Но видение помоста, на который должен взойти Лопатин, стояло перед Тихомировым. И видение камеры в Петропавловской, где Герман ждет эшафота, тоже. Тихомиров костил Германа «оболтусом», «фатальным человеком», еще всяко, однако давнишнее сознание нравственного превосходства «оболтуса» пред ним, Тихомировым, гнездилось в душе постоянно, и этого он тоже не прощал Лопатину, хотя искренне, не одним умом, но и телесно ужасался предстоящей казни.
Ушли все, ушло всё. А он – «на берег выброшен грозою…». И что же? «Я гимны прежние пою»? Петь их – удел Ошаниной. Тихомиров все реже навещал улицу Флаттере…
Прежние гимны поет и Лавров. Участь Германа прибавила морщин на высоком челе Петра Лавровича, но гимны прежние: книжные, вперемешку, пыльные, цитованные, непрожеванные; и вечные проекты, замыслы, переписка… Тихомиров все реже навещал старую, типично парижскую, в грохоте тележных колес, с бесконечными бакалейными и мясными лавками улицу Сен-Жак…
И ризу влажную моюСушу на солнце под скалою.Без ризы не выходят на амвон. Но сушить ли ее, если не можешь служить службу? С ним уж случалось нечто подобное. Не в Швейцарии, не в Морнэ, а раньше, еще в Петербурге, еще в разгар надежд и кипения, когда еще пылали Михайлов и Желябов.

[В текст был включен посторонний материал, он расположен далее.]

(* ===== verification/StorageWrite.v ===== *)
(** * Writing an entity: src/volume/storage/storage.rs, [Writer]. *)
From S2P Require Import Prelude Run Base Address Crypto Armor Storage StorageProofs.

Lemma spec_map_err {S A} (f : Error → Error) (m : run S A) s (Q : A → S → Prop) E H :
  spec m s Q (λ e s', E (f e) s') H → spec (map_err f m) s Q E H.
Proof. intros Hm. apply spec_or_else. eapply spec_mono; [exact Hm|done| |done]. intros e s' He. by apply spec_fail. Qed.

Section write.
Context `{!Sodium, !SodiumLaws, !AddrSerde, !AddrSerdeLaws}.
Context {D R FM AM : Type} `{!Storable D, !StorableLaws D, !Random R, !RandomLaws R}.
Context `{!LinkedMapOps Z bytes FM, !LinkedMap Z bytes FM, !LinkedMapOps Eid Addr.Addr AM, !LinkedMap Eid Addr.Addr AM}.
Context (cr : Crypto.Crypto) (ky : bytes).
Abbreviation St := (Storage.St D R FM AM).
Abbreviation st_ok := (StorageProofs.st_ok cr ky).
Abbreviation store_ok := (StorageProofs.store_ok cr ky).
Abbreviation frame_data := (StorageProofs.frame_data cr ky).
Implicit Types (s : St) (d : D) (own : Z → option Eid) (M : gmap Eid bytes) (U : gset Eid).
Implicit Types (id : Eid) (a : Addr.Addr) (b k : Z) (p data : bytes) (w : Writer.Writer).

Где, у кого собрался в тот день Исполнительный комитет «Народной воли», Тихомиров не помнил. Помнился только невысокий посудный шкапик, как сидел, опершись о верхний край его, и еще помнилась тягучая вялость тела и мыслей и то, что голоса и лица хорошо знакомых, близких людей казались неприятными, изменившимися. В тот день (или вечер?) он не солгал ни единым словом. Он признался в мучительных сомнениях: его ценят в партии, но ценят чрезмерно высоко; он не даст того, чего от него ждут. И прибавил безотчетно: «И вообще… Вообще, господа, вы считаете меня лучшим, чем я есть». А потом он просил снять с него все обязанности и отпустить на все четыре стороны. Он не солгал ни единым словом. И ему нелегко было выговорить то, что он выговорил слабым, задыхающимся голосом, не шевелясь, не убрав локтя с верхнего края посудного шкапика. Он не ждал утешений или похвалы. Но, дождавшись, испытал тайную радость. Его уж тогда звали «Старик».